While sweeping generalities are folly, there is a grain of truth to the notion as well. Of course, if one substitutes Snakes & Ladders with video games, how different would the outcome be?
Speaking of generalities, it’s also fair suggesting that not all video games are created equal, as the space continues to fragment beyond the console, and the PC. Vancouver’s social, mobile, and indie scene is vibrant, thriving, and growing one. You only have to look at the standing room only crowds that the Full Indie and Vancouver Mobile & Social Games Meetup groups draw.
In many ways Ayogo is cutting against the grain and carving out a most unique place in the gaming community. Associating gaming and good health is almost counterintuitive; gaming and positive behavioral change certainly doesn’t fall into the realm of conventional thinking either.
Jesse Spink is the Creative Director at Ayogo Games and is on a mission to shift this thinking. He’s focusing his creative efforts in the areas of motivational design and the application of game mechanics to digital experiences that create meaningful behavior change. Jesse and the team at Ayogo are helping people change their lives—one fun social game at a time.
Ayogo is busy preparing the soft-launch of their newest game, Monster Manor, at the Children With Diabetes Conference on August 24. This launch will constitute an open beta version of the game available to the public. Monster Manor is a collecting game designed to help children manage their diabetes more effectively by rewarding them for properly tracking their Blood Glucose levels. The system also allows parents to support their children's efforts through the caregiver monitoring tools and child reward widget that are built into the BlueLoop service. Through variable reward and parent support, Monster manor adds fun and reward to a medical regimen which typically is neither.
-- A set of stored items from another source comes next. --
Lemma hello_outcome (h : host) (s : state) :
  _hello h s =
  if truthy (_serial s) && truthy_value (_challenge s) then
    match crypto_sign h (key s) (_challenge s) "sha256" with
    | inr signature =>
        Ok tt
          (queued T_ensure_idle_upload_url
             (sent "hello"
                (list_to_map
                   [ ("serialNumber", value_of_text (_serial s));
                     ("signature", VStr (b64encode h signature));
                     ("MAC", VStr (get_mac h));
                     ("localIp", get_ip h);
                     ("protocol", VStr "2") ])
                (logged DEBUG "emit hello" (logged DEBUG "hello" s))))
    | inl e => Raise e (logged DEBUG "emit hello" (logged DEBUG "hello" s))
    end
  else Ok tt (logged DEBUG "skip emit hello, serial: {}" (logged DEBUG "hello" s)).
Proof.
  unfold _hello. run.
  destruct (truthy (_serial s) && truthy_value (_challenge s)); run; [|done].
  by destruct (crypto_sign h (key s) (_challenge s) "sha256").
Qed.

Lemma other_tasks_keep_queue (h : host) (q : list task) (t : task) :
  t <> T_hello -> preserves (queue_is q) (run_task h t).
Proof.
  intros Ht. destruct t; [done| |]; cbn [run_task].
  - unfold _ensure_idle_upload_url, _ensure_upload_url, _get_url, _get_job_id.
    preserves_all.
  - unfold _upload_snapshot, _ensure_upload_url, _get_url, _get_job_id.
    preserves_all.
Qed.
(** The [for] loop of lines 638 to 647 from iteration [i] on, with [left]
    iterations to go: the test [i < maxRetries] holds for exactly the first
    [Z.to_nat maxRetries] values of [i]. *)
Fixpoint retry_loop (left i : nat) (lastError : option E) (slept : list Z)
  : RetryRun R E :=
  match left with
  | O => {| settled := Rejected lastError; calls := i; delays := slept |}
  | S left' =>
      match execute i with
      | Fulfilled r => {| settled := Fulfilled r; calls := S i; delays := slept |}
      | Rejected e =>
          retry_loop left' (S i) (Some e)
            (if (Z.of_nat i <? maxRetries - 1)%Z
             then (slept ++ [backoff i])%list
             else slept)
      end
  end.

End Retry.

(** [executeWithRetry] (lines 632 to 650) for an integer [maxRetries]; the
    parameter defaults to 3 when it is left out.
    [AnyNumber.executeWithRetry] below takes every number. *)
Definition executeWithRetry {R E : Type} (execute : nat -> Settled R E)
    (maxRetries : option Z) : RetryRun R E :=
  let maxRetries := match maxRetries with Some m => m | None => 3%Z end in
  retry_loop execute maxRetries (Z.to_nat maxRetries) 0 None [].

(** [CachedProvider] (lines 586 to 601): the cache, a [Map] from keys to
    results, and the number of calls made to the underlying provider so
    far. *)
Record CachedProvider (Key Result : Type) : Type := {
  cache : Key -> option Result;
  provider_calls : nat
}.

Arguments cache {Key Result} _ _.
Arguments provider_calls {Key Result} _.

Section Caching.

Context {Options Key Result E : Type}.

(** Keys are compared as [Map] compares them. *)
Variable same_key : forall a b : Key, {a = b} + {a <> b}.
(** [this.getCacheKey], one of the methods the example leaves out. *)
Variable getCacheKey : Options -> Key.
(** [generate n options] is how the [n]-th call of
    [this.underlyingProvider.generate] settles, counting from 0. *)
Variable underlying : nat -> Options -> Settled Result E.

Definition cache_set (key : Key) (result : Result) (c : Key -> option Result)
  : Key -> option Result :=
  fun k => if same_key k key then Some result else c k.

(** A provider whose cache is empty. *)
Definition fresh : CachedProvider Key Result :=
  {| cache := fun _ => None; provider_calls := 0 |}.

(** [generate] (lines 589 to 598), one call after the other. *)
Definition generate (this : CachedProvider Key Result) (options : Options)
  : Settled Result E * CachedProvider Key Result :=
  let key := getCacheKey options in
  match cache this key with
  | Some result => (Fulfilled result, this)
  | None =>
      match underlying (provider_calls this) options with
      | Fulfilled result =>
          (Fulfilled result,
           {| cache := cache_set key result (cache this);
              provider_calls := S (provider_calls this) |})
      | Rejected e =>
          (Rejected e,
           {| cache := cache this; provider_calls := S (provider_calls this) |})
      end
  end.

(** The provider after a sequence of calls. *)
Fixpoint after (this : CachedProvider Key Result) (requests : list Options)
  : CachedProvider Key Result :=
  match requests with
  | [] => this
  | options :: rest => after (snd (generate this options)) rest
  end.

End Caching.


(** A provider that answers every prompt with the prompt and the number of
    the call. *)
Definition numbered (n : nat) (prompt : string) : Settled (string * nat) string :=
  Fulfilled (prompt, n).


End Executor.

(** *** The chatbot example ([src/unnamed/part_000]) *)

Module Chatbot.

(** A value caught by a [catch] clause, as far as the examples look at it:
    [null] or [undefined], on which every property access throws a
    [TypeError]; or any other value, with its [code] and its [message] when
    these are strings. *)
Inductive Thrown : Type :=
| Nullish
| Value (code message : option string).

(** [error.code === c]. *)
Definition code_is (c : string) (code : option string) : bool :=
  match code with
  | Some c' => String.eqb c' c
  | None => false
  end.

(** How a call ends: it returns, it ends the process with [process.exit],
    or it throws the [TypeError] of a property access on a nullish value. *)
Inductive Completion : Type :=
| Returned (s : string)
| Exited (status : Z)
| ThrewTypeError.

(** What [chatWithErrorHandling] writes with [console.error]. *)
Inductive ErrorLog : Type :=
| InvalidApiKey
| UnexpectedError (error : Thrown).
(** The panel of the active tab, as freshly mounted (empty search box,
    first ring selected). *)
Definition tab_content (results : JsVal) (activeTab : Tab) : result tab_view :=
  match activeTab with
  | graph =>
      d <- get results "graph_data" ;; v <- GraphView d ;; Ok (VGraph v)
  | rings =>
      r <- get results "fraud_rings" ;;
      d <- get results "graph_data" ;;
      a <- get results "suspicious_accounts" ;;
      v <- RingsTable r d a ;; Ok (VRings v)
  | accounts =>
      a <- get results "suspicious_accounts" ;;
      v <- AccountsTable.render "" a ;; Ok (VAccounts v)
  | quantum =>
      q <- get results "quantum_analysis" ;;
      v <- QuantumPanel.render CircuitCard q ;; Ok (VQuantum v)
  | disruption =>
      d <- get results "disruption" ;;
      v <- DisruptionPanel.render RingDisruptionDetail 0 d ;; Ok (VDisruption v)
  | crimeteam =>
      c <- get results "crime_team" ;; v <- CrimeTeamPanel c ;; Ok (VCrime v)
  | whatif =>
      d <- get results "graph_data" ;;
      a <- get results "suspicious_accounts" ;;
      r <- get results "fraud_rings" ;;
      v <- WhatIfSimulator d a r ;; Ok (VWhatIf v)
  | agents =>
      a <- get results "suspicious_accounts" ;;
      v <- AgentsChart.render a ;; Ok (VAgents v)
  | n8n =>
      s <- get results "summary" ;; v <- N8nPanel s ;; Ok (VN8n v)
  end.

Record result_area : Type := {
  stats : Stats;
  json : JsVal;
  content : tab_view
}.

(** The block rendered under [results &&]: statistics, JSON output and the
    active tab.  An exception in any of them takes the whole area down. *)
Definition render (results : JsVal) (activeTab : Tab) : result (option result_area) :=
  if negb (truthy results) then Ok None
  else
    summary <- get results "summary" ;;
    s <- StatsGrid summary ;;
    j <- JsonOutputPanel.outputJson results ;;
    c <- tab_content results activeTab ;;
    Ok (Some {| stats := s; json := j; content := c |}).

End Render.

End App.

(* ====================================================================== *)
(** ** The scoring core, as the specification describes it *)
(* ====================================================================== *)

Module Core.

(** Modelled from the spec: the pattern types of a Ring (rings are created
    by the structural scorer of the analysis service). *)
Definition pattern_types : list string := ["cycle"; "fan_in"; "fan_out"; "shell"].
Finding a focus and the sweet-spot often dictates startup success, and there’s no question Ayogo Games is creating positive partnerships, focusing on healthy and positive patient outcomes. The launch of Monster Manor follows recent projects such as I Jellyfish, a game being developed with USC and The Centre for Body Computing for a study on how games can increase activity levels in children.
The game makes use of disposable biometric sensors that communicate children's activity levels back to the game and rewards them with gameplay. The game is being developed for closed beta release on the Android platform in the fall of 2012.
Ayogo has also been brought into the LiGHT project to improve the overall engagement levels of the service through a redesign of the application, improvement of its usability and strategic application of game mechanics to improve player behaviour outcomes. Living Green Healthy and Thrifty is a web service developed by the Childhood Obesity Foundation that educates children on the virtues and interconnectivity of living a healthier more balanced life. While children are the primary participants, parents play a supporting role and are able to view, evaluate and educate themselves on the facts and strategies there whole family should employ in order to live LiGHT.
Ayogo is focusing on creating “Games for Good”—serious games that nurture human connection, motivate, educate, and promote health and wellness.
It’s also great seeing a Vancouver team proving that not all medicine has to taste bad either.